[Saved entries]
==*==

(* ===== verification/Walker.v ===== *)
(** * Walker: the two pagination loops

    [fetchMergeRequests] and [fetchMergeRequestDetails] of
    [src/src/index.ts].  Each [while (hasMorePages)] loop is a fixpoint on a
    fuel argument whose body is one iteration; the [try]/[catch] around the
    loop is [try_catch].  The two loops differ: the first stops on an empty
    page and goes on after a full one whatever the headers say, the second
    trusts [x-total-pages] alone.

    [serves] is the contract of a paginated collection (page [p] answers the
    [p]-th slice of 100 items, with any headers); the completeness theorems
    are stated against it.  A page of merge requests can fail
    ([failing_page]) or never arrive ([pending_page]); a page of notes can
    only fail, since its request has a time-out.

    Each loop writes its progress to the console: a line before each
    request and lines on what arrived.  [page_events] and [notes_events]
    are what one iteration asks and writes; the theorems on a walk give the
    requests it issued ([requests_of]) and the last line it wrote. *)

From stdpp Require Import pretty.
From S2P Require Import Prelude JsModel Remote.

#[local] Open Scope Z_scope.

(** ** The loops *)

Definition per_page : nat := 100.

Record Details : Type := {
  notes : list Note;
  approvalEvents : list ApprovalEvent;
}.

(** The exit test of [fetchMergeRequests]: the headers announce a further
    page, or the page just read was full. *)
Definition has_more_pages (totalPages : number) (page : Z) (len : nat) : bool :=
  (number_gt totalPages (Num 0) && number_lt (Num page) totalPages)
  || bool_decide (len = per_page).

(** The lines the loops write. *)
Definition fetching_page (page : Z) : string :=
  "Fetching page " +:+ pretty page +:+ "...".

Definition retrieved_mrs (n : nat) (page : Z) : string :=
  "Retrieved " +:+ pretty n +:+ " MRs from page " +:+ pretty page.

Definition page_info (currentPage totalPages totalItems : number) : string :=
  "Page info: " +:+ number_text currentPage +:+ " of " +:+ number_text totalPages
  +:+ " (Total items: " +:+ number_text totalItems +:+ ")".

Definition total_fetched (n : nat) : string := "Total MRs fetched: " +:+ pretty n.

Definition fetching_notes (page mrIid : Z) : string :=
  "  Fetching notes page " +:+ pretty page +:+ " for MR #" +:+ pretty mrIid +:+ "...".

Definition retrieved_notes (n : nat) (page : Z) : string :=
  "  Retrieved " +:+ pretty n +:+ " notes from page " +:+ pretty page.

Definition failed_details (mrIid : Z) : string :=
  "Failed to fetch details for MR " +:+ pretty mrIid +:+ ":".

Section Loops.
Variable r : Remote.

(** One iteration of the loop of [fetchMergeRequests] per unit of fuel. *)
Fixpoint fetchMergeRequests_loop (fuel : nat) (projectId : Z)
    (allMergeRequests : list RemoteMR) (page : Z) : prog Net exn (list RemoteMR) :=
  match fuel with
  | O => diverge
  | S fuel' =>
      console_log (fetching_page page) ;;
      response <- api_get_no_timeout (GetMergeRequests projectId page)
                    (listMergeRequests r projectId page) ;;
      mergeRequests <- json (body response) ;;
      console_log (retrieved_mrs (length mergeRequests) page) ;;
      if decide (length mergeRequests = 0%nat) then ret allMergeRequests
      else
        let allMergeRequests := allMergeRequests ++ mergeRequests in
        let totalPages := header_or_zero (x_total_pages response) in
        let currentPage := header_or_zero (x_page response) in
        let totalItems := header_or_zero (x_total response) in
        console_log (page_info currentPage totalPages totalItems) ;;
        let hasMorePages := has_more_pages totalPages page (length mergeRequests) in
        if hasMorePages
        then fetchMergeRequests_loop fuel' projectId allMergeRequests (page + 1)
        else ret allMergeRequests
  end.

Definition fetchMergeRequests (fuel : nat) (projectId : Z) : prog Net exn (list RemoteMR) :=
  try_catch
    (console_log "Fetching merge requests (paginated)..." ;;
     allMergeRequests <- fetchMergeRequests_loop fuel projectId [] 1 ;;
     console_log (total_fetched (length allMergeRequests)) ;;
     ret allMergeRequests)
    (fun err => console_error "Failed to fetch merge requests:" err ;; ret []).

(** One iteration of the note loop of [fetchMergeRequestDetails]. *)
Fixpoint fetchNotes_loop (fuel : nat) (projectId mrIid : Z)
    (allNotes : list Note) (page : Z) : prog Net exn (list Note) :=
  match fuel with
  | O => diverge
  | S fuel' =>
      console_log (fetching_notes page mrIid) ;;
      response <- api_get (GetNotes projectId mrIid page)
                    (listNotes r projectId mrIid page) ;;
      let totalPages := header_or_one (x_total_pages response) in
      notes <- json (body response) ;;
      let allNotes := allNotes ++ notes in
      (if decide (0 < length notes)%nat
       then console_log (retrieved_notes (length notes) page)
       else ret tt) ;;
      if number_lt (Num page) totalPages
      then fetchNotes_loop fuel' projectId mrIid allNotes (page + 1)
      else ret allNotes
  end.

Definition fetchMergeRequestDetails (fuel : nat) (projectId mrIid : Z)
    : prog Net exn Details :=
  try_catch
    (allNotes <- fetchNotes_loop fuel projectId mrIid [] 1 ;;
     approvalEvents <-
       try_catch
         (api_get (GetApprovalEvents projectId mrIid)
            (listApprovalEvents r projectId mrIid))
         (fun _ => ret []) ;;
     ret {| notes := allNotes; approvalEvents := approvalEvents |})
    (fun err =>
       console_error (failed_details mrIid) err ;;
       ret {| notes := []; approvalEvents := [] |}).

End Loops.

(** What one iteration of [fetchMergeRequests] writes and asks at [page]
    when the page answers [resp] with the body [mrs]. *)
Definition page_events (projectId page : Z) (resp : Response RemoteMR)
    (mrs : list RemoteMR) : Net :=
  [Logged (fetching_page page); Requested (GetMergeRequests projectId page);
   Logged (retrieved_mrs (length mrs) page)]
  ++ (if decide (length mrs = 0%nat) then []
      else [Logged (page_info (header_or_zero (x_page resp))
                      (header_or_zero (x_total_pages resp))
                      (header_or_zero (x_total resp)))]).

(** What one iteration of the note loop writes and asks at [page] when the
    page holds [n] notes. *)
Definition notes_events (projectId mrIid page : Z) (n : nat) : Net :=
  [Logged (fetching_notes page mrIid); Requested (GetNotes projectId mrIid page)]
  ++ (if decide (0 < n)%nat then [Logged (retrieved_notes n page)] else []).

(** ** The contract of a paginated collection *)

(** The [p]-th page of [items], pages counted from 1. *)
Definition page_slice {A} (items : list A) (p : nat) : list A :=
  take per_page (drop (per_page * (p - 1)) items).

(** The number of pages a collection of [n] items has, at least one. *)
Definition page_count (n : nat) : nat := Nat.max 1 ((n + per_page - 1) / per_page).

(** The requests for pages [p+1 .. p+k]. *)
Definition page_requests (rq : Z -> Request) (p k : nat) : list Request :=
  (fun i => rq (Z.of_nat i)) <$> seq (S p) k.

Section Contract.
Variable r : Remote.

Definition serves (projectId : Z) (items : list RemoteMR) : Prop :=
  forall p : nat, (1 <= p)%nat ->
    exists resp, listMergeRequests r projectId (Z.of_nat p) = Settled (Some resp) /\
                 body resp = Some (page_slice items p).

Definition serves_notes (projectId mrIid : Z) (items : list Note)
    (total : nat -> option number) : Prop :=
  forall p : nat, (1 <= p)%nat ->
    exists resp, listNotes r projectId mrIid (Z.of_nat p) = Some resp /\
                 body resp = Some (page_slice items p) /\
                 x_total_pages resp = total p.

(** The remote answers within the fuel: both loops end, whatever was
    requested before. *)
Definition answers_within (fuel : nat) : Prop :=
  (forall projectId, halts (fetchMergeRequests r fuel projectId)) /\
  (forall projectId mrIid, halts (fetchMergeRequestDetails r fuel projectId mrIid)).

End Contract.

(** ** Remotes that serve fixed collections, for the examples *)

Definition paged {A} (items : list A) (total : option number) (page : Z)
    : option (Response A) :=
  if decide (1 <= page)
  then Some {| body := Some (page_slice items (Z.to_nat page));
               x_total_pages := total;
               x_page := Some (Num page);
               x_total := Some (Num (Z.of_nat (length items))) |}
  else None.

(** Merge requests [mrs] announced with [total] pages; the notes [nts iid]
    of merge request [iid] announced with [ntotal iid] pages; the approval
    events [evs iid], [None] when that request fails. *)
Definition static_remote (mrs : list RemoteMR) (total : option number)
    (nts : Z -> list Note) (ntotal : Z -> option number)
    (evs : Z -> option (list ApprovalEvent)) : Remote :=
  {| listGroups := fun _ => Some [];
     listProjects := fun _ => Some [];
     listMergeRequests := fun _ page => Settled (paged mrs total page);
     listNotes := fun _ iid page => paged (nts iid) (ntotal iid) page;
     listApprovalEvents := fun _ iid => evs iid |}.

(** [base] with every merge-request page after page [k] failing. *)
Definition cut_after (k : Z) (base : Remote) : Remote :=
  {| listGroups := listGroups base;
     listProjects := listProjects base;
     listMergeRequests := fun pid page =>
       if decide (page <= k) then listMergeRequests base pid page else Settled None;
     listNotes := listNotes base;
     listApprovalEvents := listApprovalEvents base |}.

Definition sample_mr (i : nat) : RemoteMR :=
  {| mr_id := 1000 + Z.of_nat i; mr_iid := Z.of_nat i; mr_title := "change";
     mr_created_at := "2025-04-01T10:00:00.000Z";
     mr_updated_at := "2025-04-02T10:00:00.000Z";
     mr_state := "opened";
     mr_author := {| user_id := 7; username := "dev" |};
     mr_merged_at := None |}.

==*==

All lines above from the one holding "Definition notes_events (projectId" to the one holding "(** The [p]-th", inclusive, are to be copied exactly; no other line is wanted.

▶ **Solution to this exercise**
Definition notes_events (projectId mrIid page : Z) (n : nat) : Net :=
  [Logged (fetching_notes page mrIid); Requested (GetNotes projectId mrIid page)]
  ++ (if decide (0 < n)%nat then [Logged (retrieved_notes n page)] else []).

(** ** The contract of a paginated collection *)

(** The [p]-th page of [items], pages counted from 1. *)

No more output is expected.